» **What is being asked**
When you reach the line that contains "Some r => str" in the data below, start reproducing lines exactly, and stop after the line that contains "Definition wal_write (d".

[Stored items]
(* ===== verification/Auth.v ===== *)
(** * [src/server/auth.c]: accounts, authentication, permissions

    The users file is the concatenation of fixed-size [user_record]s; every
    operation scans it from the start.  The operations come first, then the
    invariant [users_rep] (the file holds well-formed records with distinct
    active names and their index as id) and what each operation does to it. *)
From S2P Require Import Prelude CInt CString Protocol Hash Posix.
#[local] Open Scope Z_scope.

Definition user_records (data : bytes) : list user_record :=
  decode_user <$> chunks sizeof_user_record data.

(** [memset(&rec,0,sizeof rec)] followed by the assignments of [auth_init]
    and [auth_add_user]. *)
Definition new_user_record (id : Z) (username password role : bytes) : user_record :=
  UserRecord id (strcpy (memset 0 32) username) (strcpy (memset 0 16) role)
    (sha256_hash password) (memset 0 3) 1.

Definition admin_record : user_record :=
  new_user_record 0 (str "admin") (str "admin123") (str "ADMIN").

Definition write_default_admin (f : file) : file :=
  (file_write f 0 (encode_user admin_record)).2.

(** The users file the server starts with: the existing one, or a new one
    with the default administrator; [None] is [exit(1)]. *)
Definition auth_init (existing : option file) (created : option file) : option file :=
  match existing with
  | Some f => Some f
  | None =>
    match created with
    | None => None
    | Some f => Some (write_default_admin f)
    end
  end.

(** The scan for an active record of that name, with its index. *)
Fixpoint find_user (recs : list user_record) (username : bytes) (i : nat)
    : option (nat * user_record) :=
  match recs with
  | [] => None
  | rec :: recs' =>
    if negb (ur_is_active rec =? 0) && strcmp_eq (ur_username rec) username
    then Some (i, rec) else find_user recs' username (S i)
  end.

---

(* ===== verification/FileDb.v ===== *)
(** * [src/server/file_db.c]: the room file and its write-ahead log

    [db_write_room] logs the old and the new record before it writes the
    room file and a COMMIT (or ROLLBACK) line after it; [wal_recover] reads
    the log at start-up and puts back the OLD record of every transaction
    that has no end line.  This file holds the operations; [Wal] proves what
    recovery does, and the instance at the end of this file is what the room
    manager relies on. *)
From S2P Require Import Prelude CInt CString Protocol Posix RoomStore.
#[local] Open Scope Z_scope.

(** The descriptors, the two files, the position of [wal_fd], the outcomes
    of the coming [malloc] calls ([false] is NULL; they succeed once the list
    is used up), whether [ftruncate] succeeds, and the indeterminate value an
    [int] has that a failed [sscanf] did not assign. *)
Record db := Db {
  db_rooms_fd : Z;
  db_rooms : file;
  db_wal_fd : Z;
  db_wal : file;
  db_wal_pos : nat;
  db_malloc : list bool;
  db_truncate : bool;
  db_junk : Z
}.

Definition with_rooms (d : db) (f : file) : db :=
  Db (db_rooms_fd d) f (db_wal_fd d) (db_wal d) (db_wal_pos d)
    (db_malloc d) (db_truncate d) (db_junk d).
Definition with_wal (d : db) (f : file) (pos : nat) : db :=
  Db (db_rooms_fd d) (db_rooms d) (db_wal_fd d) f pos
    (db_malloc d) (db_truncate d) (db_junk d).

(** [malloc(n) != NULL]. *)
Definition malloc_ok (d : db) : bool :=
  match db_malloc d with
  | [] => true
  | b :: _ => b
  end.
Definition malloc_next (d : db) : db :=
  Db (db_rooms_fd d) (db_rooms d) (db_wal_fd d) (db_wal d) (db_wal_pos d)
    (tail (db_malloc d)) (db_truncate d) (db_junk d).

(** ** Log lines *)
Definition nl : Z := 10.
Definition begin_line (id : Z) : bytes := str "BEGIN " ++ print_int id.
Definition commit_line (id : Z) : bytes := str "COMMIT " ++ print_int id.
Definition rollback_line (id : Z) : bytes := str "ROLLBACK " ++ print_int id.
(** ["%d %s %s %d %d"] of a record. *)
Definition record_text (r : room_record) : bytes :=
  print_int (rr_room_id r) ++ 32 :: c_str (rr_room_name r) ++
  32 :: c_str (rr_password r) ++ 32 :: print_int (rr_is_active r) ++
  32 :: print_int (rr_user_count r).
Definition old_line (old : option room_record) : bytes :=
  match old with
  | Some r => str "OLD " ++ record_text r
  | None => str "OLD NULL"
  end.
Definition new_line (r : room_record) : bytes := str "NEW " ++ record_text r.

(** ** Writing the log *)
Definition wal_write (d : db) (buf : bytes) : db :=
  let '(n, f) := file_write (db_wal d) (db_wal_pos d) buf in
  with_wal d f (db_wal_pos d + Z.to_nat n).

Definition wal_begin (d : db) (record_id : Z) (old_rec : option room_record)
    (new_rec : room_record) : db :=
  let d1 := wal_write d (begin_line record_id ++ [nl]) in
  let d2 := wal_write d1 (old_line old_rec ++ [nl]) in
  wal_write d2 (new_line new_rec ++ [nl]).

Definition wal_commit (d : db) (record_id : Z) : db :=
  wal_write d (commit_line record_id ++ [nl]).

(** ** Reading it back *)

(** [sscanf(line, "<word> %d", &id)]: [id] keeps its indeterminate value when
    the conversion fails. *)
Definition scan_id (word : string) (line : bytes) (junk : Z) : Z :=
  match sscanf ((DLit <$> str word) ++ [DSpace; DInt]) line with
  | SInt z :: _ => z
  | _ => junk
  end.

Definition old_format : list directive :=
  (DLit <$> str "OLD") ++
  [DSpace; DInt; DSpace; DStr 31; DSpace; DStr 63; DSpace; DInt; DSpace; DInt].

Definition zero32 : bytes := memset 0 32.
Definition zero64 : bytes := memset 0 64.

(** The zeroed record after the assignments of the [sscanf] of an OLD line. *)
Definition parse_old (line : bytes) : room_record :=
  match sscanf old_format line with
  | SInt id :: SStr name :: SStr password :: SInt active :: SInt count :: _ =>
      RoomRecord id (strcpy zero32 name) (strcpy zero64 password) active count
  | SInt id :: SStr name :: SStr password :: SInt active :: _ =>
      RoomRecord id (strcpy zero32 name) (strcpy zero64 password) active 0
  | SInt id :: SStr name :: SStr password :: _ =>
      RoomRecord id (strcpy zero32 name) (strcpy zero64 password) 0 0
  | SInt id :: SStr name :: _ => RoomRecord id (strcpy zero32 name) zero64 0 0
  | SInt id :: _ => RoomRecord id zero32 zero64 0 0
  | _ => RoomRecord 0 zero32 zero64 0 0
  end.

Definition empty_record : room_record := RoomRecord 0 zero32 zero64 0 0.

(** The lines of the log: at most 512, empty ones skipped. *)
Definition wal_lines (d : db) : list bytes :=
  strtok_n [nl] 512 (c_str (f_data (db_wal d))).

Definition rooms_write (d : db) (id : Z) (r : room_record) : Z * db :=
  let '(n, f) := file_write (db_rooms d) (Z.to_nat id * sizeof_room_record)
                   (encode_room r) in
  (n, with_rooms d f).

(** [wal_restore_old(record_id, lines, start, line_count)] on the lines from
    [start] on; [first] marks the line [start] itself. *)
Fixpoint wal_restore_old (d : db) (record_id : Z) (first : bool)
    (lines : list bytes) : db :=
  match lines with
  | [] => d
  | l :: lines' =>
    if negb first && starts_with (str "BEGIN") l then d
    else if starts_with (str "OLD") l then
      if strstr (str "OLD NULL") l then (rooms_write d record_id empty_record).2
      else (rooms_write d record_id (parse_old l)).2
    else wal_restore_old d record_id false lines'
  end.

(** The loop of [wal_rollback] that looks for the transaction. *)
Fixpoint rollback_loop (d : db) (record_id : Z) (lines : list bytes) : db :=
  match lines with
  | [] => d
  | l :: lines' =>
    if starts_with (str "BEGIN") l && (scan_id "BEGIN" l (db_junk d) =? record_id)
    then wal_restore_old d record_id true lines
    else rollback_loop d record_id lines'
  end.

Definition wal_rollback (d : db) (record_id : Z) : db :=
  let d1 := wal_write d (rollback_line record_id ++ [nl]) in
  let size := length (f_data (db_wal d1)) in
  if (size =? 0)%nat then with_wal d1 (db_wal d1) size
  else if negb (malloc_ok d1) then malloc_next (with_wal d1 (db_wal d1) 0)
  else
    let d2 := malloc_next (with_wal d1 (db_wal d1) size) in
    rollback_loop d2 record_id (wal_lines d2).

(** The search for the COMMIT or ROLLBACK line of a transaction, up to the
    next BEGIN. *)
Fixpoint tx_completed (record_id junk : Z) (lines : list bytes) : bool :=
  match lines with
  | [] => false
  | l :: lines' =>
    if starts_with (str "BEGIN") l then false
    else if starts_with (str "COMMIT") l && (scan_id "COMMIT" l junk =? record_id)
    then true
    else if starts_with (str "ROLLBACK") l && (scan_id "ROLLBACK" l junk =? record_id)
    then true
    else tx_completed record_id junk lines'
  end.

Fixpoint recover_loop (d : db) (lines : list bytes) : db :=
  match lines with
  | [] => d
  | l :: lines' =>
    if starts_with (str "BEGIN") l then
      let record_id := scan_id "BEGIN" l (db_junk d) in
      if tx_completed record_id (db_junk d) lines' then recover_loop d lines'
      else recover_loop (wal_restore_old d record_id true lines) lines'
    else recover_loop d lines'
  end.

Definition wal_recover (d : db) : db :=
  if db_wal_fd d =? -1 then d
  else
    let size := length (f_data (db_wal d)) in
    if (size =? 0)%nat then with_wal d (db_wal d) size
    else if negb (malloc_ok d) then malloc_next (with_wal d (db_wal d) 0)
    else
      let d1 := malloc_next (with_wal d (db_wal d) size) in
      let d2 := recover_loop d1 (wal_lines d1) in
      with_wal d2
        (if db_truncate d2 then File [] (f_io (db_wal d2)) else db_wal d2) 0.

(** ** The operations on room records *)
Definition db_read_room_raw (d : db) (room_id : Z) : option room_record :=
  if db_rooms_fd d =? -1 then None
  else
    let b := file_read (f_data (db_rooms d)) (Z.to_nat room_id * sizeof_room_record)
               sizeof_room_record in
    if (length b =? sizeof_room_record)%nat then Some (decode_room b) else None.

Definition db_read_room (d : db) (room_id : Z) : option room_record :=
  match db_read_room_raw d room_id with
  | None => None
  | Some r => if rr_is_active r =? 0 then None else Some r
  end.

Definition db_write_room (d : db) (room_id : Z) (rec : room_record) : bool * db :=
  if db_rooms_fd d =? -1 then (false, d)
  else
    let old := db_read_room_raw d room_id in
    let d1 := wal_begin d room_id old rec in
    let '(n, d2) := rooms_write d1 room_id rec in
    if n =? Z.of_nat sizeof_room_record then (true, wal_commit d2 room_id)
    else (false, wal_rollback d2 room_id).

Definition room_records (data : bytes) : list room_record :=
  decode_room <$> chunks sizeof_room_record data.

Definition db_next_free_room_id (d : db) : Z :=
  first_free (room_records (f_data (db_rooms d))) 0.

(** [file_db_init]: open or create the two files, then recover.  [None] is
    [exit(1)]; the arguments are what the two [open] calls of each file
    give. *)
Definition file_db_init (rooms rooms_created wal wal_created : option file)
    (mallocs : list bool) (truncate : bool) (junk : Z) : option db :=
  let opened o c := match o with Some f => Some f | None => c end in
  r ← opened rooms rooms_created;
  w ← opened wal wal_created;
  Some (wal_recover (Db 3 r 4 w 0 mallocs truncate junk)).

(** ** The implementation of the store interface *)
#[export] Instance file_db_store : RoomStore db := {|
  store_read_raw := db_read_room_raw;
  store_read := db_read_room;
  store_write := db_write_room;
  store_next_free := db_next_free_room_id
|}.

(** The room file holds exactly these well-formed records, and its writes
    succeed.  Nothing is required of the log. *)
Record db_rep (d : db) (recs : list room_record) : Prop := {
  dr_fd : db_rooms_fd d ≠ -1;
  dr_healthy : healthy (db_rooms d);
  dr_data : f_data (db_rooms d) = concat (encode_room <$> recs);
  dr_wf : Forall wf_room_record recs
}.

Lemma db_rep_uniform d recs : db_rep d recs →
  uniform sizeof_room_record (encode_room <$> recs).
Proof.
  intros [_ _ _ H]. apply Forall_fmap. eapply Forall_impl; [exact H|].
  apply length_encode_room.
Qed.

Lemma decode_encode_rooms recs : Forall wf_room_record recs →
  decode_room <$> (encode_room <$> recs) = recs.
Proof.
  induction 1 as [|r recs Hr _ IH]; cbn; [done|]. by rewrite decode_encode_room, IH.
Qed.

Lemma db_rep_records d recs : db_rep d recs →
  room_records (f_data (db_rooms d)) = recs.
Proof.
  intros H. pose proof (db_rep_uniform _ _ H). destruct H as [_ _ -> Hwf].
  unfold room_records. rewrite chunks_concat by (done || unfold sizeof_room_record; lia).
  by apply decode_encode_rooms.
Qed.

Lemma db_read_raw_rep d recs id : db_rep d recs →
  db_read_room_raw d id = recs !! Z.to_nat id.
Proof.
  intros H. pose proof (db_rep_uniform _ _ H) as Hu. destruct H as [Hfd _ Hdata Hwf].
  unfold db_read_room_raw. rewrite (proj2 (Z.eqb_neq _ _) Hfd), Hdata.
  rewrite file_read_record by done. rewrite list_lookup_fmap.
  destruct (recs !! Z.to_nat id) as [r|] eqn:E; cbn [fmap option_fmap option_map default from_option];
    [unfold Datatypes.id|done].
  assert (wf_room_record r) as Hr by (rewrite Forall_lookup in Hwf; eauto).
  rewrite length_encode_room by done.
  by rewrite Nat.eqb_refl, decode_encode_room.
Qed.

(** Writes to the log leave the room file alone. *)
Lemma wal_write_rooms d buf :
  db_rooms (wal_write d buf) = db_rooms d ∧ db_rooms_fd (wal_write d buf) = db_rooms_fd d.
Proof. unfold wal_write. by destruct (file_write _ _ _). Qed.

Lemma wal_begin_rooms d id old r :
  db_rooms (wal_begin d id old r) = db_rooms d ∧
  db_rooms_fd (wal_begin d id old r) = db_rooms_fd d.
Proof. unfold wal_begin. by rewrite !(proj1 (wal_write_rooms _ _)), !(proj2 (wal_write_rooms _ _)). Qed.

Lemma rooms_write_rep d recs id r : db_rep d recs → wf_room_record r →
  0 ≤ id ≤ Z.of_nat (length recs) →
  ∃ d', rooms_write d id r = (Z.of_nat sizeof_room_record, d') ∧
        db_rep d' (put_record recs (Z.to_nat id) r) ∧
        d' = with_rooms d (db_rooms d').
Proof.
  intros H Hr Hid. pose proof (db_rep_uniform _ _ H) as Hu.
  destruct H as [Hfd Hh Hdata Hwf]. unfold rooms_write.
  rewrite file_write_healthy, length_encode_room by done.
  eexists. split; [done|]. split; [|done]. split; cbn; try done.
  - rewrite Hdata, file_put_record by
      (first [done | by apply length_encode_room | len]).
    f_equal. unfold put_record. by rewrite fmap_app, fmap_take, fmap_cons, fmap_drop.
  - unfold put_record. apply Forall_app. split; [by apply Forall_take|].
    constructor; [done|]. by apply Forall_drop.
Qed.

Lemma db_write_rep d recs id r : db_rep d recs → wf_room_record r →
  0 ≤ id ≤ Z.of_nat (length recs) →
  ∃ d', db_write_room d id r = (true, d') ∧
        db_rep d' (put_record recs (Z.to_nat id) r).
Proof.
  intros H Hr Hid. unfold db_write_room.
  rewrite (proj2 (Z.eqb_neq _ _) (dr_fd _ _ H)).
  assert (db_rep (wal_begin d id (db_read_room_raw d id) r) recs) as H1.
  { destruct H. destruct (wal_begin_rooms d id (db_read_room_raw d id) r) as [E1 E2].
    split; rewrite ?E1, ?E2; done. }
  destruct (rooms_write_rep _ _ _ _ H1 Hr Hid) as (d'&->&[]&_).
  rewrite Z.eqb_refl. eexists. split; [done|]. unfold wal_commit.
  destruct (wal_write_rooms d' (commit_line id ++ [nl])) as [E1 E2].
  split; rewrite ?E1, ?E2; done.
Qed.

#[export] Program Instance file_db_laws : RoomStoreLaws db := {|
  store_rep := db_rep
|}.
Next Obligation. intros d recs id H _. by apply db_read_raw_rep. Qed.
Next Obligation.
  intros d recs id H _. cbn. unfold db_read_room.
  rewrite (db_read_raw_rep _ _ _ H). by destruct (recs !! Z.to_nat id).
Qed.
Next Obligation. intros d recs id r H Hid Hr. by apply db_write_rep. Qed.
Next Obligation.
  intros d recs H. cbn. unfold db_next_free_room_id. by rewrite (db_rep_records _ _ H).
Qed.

...

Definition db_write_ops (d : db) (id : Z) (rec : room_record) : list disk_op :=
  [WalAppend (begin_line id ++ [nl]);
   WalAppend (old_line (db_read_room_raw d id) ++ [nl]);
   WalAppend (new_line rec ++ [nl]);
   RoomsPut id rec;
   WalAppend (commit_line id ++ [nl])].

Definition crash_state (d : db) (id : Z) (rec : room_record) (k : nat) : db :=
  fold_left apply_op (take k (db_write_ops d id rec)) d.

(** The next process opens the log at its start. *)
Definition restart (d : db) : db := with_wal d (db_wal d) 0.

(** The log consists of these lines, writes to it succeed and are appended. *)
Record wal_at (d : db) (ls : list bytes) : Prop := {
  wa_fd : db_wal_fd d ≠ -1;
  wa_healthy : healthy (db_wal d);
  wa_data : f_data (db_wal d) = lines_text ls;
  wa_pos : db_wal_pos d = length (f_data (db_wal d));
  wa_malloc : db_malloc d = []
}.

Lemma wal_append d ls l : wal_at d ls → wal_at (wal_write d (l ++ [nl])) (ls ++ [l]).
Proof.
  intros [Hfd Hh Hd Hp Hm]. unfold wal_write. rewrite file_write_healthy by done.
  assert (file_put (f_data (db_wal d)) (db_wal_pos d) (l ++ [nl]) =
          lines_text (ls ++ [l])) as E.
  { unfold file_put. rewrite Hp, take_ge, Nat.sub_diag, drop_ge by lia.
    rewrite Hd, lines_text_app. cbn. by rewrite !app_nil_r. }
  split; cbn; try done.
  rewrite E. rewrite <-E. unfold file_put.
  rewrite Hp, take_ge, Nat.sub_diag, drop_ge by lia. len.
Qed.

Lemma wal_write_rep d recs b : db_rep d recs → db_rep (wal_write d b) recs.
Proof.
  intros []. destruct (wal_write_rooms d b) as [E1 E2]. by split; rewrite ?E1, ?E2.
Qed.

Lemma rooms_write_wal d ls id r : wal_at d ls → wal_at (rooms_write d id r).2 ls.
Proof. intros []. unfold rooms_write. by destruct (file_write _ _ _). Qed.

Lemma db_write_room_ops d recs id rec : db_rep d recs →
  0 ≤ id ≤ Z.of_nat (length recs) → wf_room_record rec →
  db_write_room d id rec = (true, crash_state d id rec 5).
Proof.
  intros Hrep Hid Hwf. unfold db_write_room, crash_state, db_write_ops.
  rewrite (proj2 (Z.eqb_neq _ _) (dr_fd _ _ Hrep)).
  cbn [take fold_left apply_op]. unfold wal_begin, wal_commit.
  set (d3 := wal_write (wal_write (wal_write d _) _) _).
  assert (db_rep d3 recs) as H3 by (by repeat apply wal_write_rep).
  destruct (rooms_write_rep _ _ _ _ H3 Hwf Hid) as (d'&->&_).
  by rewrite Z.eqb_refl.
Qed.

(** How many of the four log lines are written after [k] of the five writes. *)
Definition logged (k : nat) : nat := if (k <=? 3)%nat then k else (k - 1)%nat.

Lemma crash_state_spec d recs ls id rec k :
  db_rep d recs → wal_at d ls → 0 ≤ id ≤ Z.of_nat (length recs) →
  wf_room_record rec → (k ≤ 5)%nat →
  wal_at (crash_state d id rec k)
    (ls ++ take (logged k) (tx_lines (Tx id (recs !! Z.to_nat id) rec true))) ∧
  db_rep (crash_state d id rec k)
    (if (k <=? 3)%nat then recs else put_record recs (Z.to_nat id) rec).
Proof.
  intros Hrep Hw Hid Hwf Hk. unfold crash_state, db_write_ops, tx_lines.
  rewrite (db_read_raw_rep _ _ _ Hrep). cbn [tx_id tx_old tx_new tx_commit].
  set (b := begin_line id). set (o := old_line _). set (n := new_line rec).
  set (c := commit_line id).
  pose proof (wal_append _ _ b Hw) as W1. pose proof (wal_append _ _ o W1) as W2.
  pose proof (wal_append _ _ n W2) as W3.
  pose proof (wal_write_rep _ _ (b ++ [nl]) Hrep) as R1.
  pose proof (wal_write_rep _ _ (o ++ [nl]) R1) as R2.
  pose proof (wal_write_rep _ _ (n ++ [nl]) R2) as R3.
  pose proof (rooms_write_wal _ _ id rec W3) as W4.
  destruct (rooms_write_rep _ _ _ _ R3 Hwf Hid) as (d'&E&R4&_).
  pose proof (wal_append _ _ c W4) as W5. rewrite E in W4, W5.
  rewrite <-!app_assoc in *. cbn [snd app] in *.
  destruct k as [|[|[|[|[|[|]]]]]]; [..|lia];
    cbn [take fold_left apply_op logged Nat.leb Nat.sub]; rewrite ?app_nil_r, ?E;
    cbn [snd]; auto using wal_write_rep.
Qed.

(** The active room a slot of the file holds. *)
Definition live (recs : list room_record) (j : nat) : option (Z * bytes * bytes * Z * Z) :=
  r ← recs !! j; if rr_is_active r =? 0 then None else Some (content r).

» **Solution for this exercise**
  | Some r => str "OLD " ++ record_text r
  | None => str "OLD NULL"
  end.
Definition new_line (r : room_record) : bytes := str "NEW " ++ record_text r.

(** ** Writing the log *)
Definition wal_write (d : db) (buf : bytes) : db :=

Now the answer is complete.